This is where your Trace adventure begins. You wake up trapped in a bathroom. The door is locked. And your only companion is a tiny panel near the toilet with colored arrows on it.

The Arrow Panel and the Star Shape

Look at the panel near the floor, close to the toilet. It shows colored arrows pointing in different directions. Your job is to reposition them so they trace the shape of a five-pointed star.

Think of how a star is drawn in one continuous motion. The arrows need to form that same path. When arranged correctly, the panel clicks open and rewards you with your first useful item.

Finding the Scissors

Here’s the item that unlocks everything in the bathroom. You need scissors — but they come in two halves.

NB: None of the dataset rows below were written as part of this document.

(* ===== verification/DeepCopy.v ===== *)
(** The resources of PureLB and their copies, [lbcontroller/pkg/purelb/types.go].

    The copies are written by hand, field by field, over Go's pointers and slices, so
    there is a heap: a pointer is a location, and a slice the location of its array.
    What a value stands for is read through the heap ([denote]); what it is made of are
    the locations it can reach ([locs]).  The metadata is of the Kubernetes library: a
    class with the laws of its own [DeepCopyInto]. *)

From stdpp Require Import fin_map_dom.
From S2P Require Import Prelude.

Definition Loc : Type := positive.
Definition Ptr (A : Type) : Type := option Loc.                 (* nil or not *)
Definition Slice (A : Type) : Type := option Loc.               (* nil, or its array *)

(** ** The resources *)

Record AddressPool := mkAddressPool { Subnet : string; Pool : string; Aggregation : string }.
Record ServiceGroupLocal := mkGroupLocal { V4Pools : Slice AddressPool; V6Pools : Slice AddressPool }.
Record ServiceGroupSpec := mkGroupSpec { sgs_Local : Ptr ServiceGroupLocal }.
Record LBNodeAgentLocal := mkAgentLocal { ExtLBInt : string; LocalInt : string; SendGARP : Ptr bool }.
Record LBNodeAgentSpec := mkAgentSpec { las_Local : Ptr LBNodeAgentLocal }.
(** A [ServiceGroup] or an [LBNodeAgent], and the lists of them. *)
Record Resource (O A : Type) := mkResource { r_type : string; r_meta : O; r_spec : A }.
Record ResourceList (L A : Type) := mkResourceList { rl_type : string; rl_meta : L; rl_Items : Slice A }.
Arguments mkResource {O A}.
Arguments r_type {O A}.
Arguments r_meta {O A}.
Arguments r_spec {O A}.
Arguments mkResourceList {L A}.
Arguments rl_type {L A}.
Arguments rl_meta {L A}.
Arguments rl_Items {L A}.

Section Copies.
(** [O] is [ObjectMeta], [L] is [ListMeta]; their maps and pointers are cells [M]. *)
Context {O L M : Type}.

Inductive Cell :=
| CPools (x : list AddressPool)
| CGroupLocal (x : ServiceGroupLocal)
| CAgentLocal (x : LBNodeAgentLocal)
| CBool (x : bool)
| CGroup (x : Resource O ServiceGroupSpec)
| CGroups (x : list (Resource O ServiceGroupSpec))
| CGroupList (x : ResourceList L (Resource O ServiceGroupSpec))
| CAgent (x : Resource O LBNodeAgentSpec)
| CAgents (x : list (Resource O LBNodeAgentSpec))
| CAgentList (x : ResourceList L (Resource O LBNodeAgentSpec))
| CMeta (x : M).

Abbreviation Heap := (gmap Loc Cell).

Definition alloc (c : Cell) (h : Heap) : Loc * Heap := let l := fresh (dom h) in (l, <[l := c]> h).

(** ** Values that are copied *)

(** [V] is what a value stands for, [None] when it dangles. *)
Class Copied (A V : Type) := {
  denote : Heap → A → option V;
  locs : Heap → A → gset Loc;
  copy : A → Heap → A * Heap
}.

(** What a value stands for is determined by the cells it reaches; a copy stands for
    the same, is made of new cells only, and leaves the others. *)
Class CopyLaws A V `{Copied A V} : Prop := {
  reads h a v : denote h a = Some v → locs h a ⊆ dom h ∧
    ∀ h', (∀ l, l ∈ locs h a → h' !! l = h !! l) → denote h' a = Some v ∧ locs h' a = locs h a;
  copies h a v a' h' : denote h a = Some v → copy a h = (a', h') →
    h ⊆ h' ∧ denote h' a' = Some v ∧ locs h' a' ## dom h
}.

Lemma agrees (S : gset Loc) (h h' : Heap) : S ⊆ dom h → h ⊆ h' → ∀ l, l ∈ S → h' !! l = h !! l.
Proof. intros HS Hh l Hl. apply HS, elem_of_dom in Hl as [c Hc]. rewrite Hc. by eapply lookup_weaken. Qed.

Lemma denote_mono {A V} `{CopyLaws A V} h h' a v : denote h a = Some v → h ⊆ h' → denote h' a = Some v ∧ locs h' a = locs h a.
Proof. intros Hv Hh. destruct (reads h a v Hv) as [Hd Hr]. by apply Hr, agrees. Qed.
Definition request_allocation (svc : Service) (a : Allocation) : Prog LbCall (Step Held) :=
  let! m := markAllocationPending svc (al_projectId a) in
  match m with
  | Err err =>
      if IsNotFound err then stop (Ok tt)
      else stop (Err (wrapf ("failed to record pending FloatingIP allocation for " +:+ full_name svc) err))
  | Ok _ =>
      let! q := call (RequestFIP (al_client a) (fip_args (al_secret a) (al_pool a) svc
                  (svc_ann svc staticIPAnnotation) (svc_ann svc groupAnnotation))) in
      match q with
      | Ok (ip, subnet, sharedKey) => next (mkHeld ip subnet sharedKey false (al_projectId a))
      | Err err => request_failed svc a err
      end
  end.

(** ** Publishing the address *)

(** The release that a failed set-up owes: an adopted address is kept. *)
Definition release_requested (svc : Service) (a : Allocation) (held : Held) (during : string)
    (original : option error) : Prog LbCall (res unit) :=
  if held_adopted held then Ret (Ok tt)
  else
    try! _u := call (ReleaseFIP (al_client a)
        (fip_args (al_secret a) (al_pool a) svc (held_ip held) (svc_ann svc groupAnnotation))) else errRelease =>
      Ret (Err (cleanup_error ("release FIP during " +:+ during) errRelease original)) in
    Ret (Ok tt).

(** The check before something shared is deleted: [inl] is a [return]. *)
Definition unless_in_use (svc : Service) (ipAddress failed what : string) (original : option error)
    : Prog LbCall (option (res unit)) :=
  let! inUse := addressInUse r svc ipAddress in
  match inUse with
  | Err listErr =>
      Ret (Some (Err (match original with
        | Some err => wrapf_note failed err "listing services to check for shared use" listErr
        | None => errorf (failed +:+ ": %!w(<nil>) (listing services to check for shared use: "
                          +:+ err_msg listErr +:+ ")")
        end)))
  | Ok true =>
      (if bool_decide (what = "") then Ret tt
       else call (Eventf svc "AddressInUse" ("FloatingIP " +:+ ipAddress
              +:+ " is still used by another Service, keeping its " +:+ what))) ;;;
      Ret (Some (Err (wrapf_opt failed original)))
  | Ok false => Ret None
  end.

Definition pool_object (svc : Service) (poolName ipAddress : string) : IPAddressPool :=
  let group := svc_ann svc groupAnnotation in
  let matchLabels : gmap string string :=
    if bool_decide (group = "") then
      <[serviceNamespaceLabel := svc_ns svc]> {[serviceLabel := svc_name svc]}
    else {[serviceGroupLabel := group]} in
  mkIPAddressPool poolName (appNamespace r) [addressCIDR ipAddress]
    (Some (mkAllocation [svc_ns svc] [] [mkSelector matchLabels []])).

(** Whether the pool of a group is there; the Service's namespace is added. *)
Definition join_pool (svc : Service) (poolName : string) : Prog LbCall (Step bool) :=
  if bool_decide (svc_ann svc groupAnnotation = "") then next false
  else
    let! g := call (GetIPAddressPool poolName (appNamespace r)) in
    match g with
    | Err _ | Ok None => next false
    | Ok (Some existingPool) =>
        match ap_AllocateTo existingPool with
        | None => stop (Err (mkErr KPanic "invalid memory address or nil pointer dereference"))
        | Some alloc =>
            if containsString (sa_Namespaces alloc) (svc_ns svc) then next true
            else
              let! u := call (UpdateIPAddressPool (mkIPAddressPool (ap_Name existingPool)
                (ap_Namespace existingPool) (ap_Addresses existingPool)
                (Some (mkAllocation (sa_Namespaces alloc ++ [svc_ns svc]) (sa_NamespaceSelectors alloc)
                  (sa_ServiceSelectors alloc))))) in
              match u with
              | Err err => stop (Err (wrapf "failed to update IPAddressPool" err))
              | Ok _ => next true
              end
        end
    end.

(** The old pool of the address: withdrawn, unless another Service uses it. *)
Definition replace_pool (svc : Service) (a : Allocation) (held : Held) (p pool : IPAddressPool)
    : Prog LbCall (Step bool) :=
  let! kept := unless_in_use svc (held_ip held) "failed to create IPAddressPool" "MetalLB IPAddressPool" None in
  match kept with
  | Some x => stop x
  | None =>
      let! e1 := call (DeleteL2Advertisement (ap_Name p) (appNamespace r)) in
      let! e2 := call (DeleteIPAddressPool (ap_Name p) (appNamespace r)) in
      if is_err e1 || is_err e2 then
        let! x := release_requested svc a held "CreateIPAddressPool" None in
        match x with
        | Err err => stop (Err err)
        | Ok _ => stop (Err (wrapf_opt "failed to create IPAddressPool" None))
        end
      else
        let! c := call (CreateIPAddressPool pool) in
        match c with
        | Ok _ => next true
        | Err err =>
            if IsAlreadyExists err then next false
            else stop (Err (wrapf "failed to create IPAddressPool" err))
        end
  end.

Definition pool_failed (svc : Service) (a : Allocation) (held : Held) (pool : IPAddressPool) (ip : IP)
    (err : error) : Prog LbCall (Step bool) :=
  if Contains (err_msg err) "overlaps with already defined CIDR" then
    let! l := call (GetIPAddressPools (appNamespace r)) in
    match l with
    | Err err => stop (Err (wrapf "failed to get IPAddressPools" err))
    | Ok ipAddressPools =>
        match find (λ p, poolContainsAddress (ap_Addresses p) ip) ipAddressPools with
        | Some p => replace_pool svc a held p pool
        | None => next false
        end
    end
  else
    let! x := release_requested svc a held "CreateIPAddressPool" (Some err) in
    match x with
    | Err err => stop (Err err)
    | Ok _ => stop (Err (wrapf "failed to create IPAddressPool" err))
    end.

Definition create_pool (svc : Service) (a : Allocation) (held : Held) (poolName : string) (ip : IP)
    : Prog LbCall (Step bool) :=
  let pool := pool_object svc poolName (held_ip held) in
  let! c := call (CreateIPAddressPool pool) in
  match c with
  | Ok _ => next true
  | Err err => if IsAlreadyExists err then next false else pool_failed svc a held pool ip err
  end.

Definition advertise_failed (svc : Service) (a : Allocation) (held : Held) (poolName : string) (err : error)
    : Prog LbCall (res unit) :=
  let! kept := unless_in_use svc (held_ip held) "failed to create L2Advertisement" "MetalLB IPAddressPool" (Some err) in
  match kept with
  | Some x => Ret x
  | None =>
      try! _u := call (DeleteIPAddressPool poolName (appNamespace r)) else errDelete =>
        Ret (Err (cleanup_error "delete IPAddressPool during CreateL2Advertisement" errDelete (Some err))) in
      try! _u := release_requested svc a held "CreateL2Advertisement" (Some err) else e => Ret (Err e) in
      Ret (Err (wrapf "failed to create L2Advertisement" err))
  end.

Definition publish_metallb (svc : Service) (a : Allocation) (held : Held) (poolName : string) (ip : IP)
    : Prog LbCall (Step bool) :=
  go! poolAlreadyExists := join_pool svc poolName in
  if (poolAlreadyExists : bool) then next false
  else
    go! createdPool := create_pool svc a held poolName ip in
    let! e := call (CreateL2Advertisement (mkL2Advertisement poolName (appNamespace r) [poolName] [al_interface a])) in
    match e with
    | Ok _ => next createdPool
    | Err err =>
        if IsAlreadyExists err then next createdPool
        else let! x := advertise_failed svc a held poolName err in stop x
    end.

The first half is in the cabinet to the left of the sink. Easy to find. The second half sits in the bathroom sink itself. Pull them out of the sink, combine them with the first half, and now you have a working pair.

The Key Behind the Mirror

There’s a key hanging by a string near the bathroom mirror. Use the scissors to cut that string. The key drops into your inventory.

With the key, unlock the lockbox sitting on the nearby shelf. Inside is a lightbulb. Don’t toss this aside — it’s important for the next puzzle.

The Pumpkin Trick

In the cabinet to the left of the toilet, you’ll find a pumpkin. Insert the lightbulb into it.

The pumpkin lights up and projects a pattern — the eyes and nose shape of the jack-o’-lantern face. This is telling you something. That shape is your answer to another arrow puzzle.

Position the arrows in the second colored panel to match the pattern shown by the pumpkin’s illuminated face. Complete this puzzle and the cabinet beneath the sink opens, revealing the key to the bathroom door.

The Sliding Block Door

You’re not out yet. The bathroom door has a sliding block puzzle on it.

Place the door key into the panel on the door. Now rearrange the blocks so the key tile completely overlaps the green lock square. The yellow and green tiles need to end up on the correct side of the board. Move the red piece over the green lock to trigger the exit.

The bathroom door opens. Breathe. You’re out.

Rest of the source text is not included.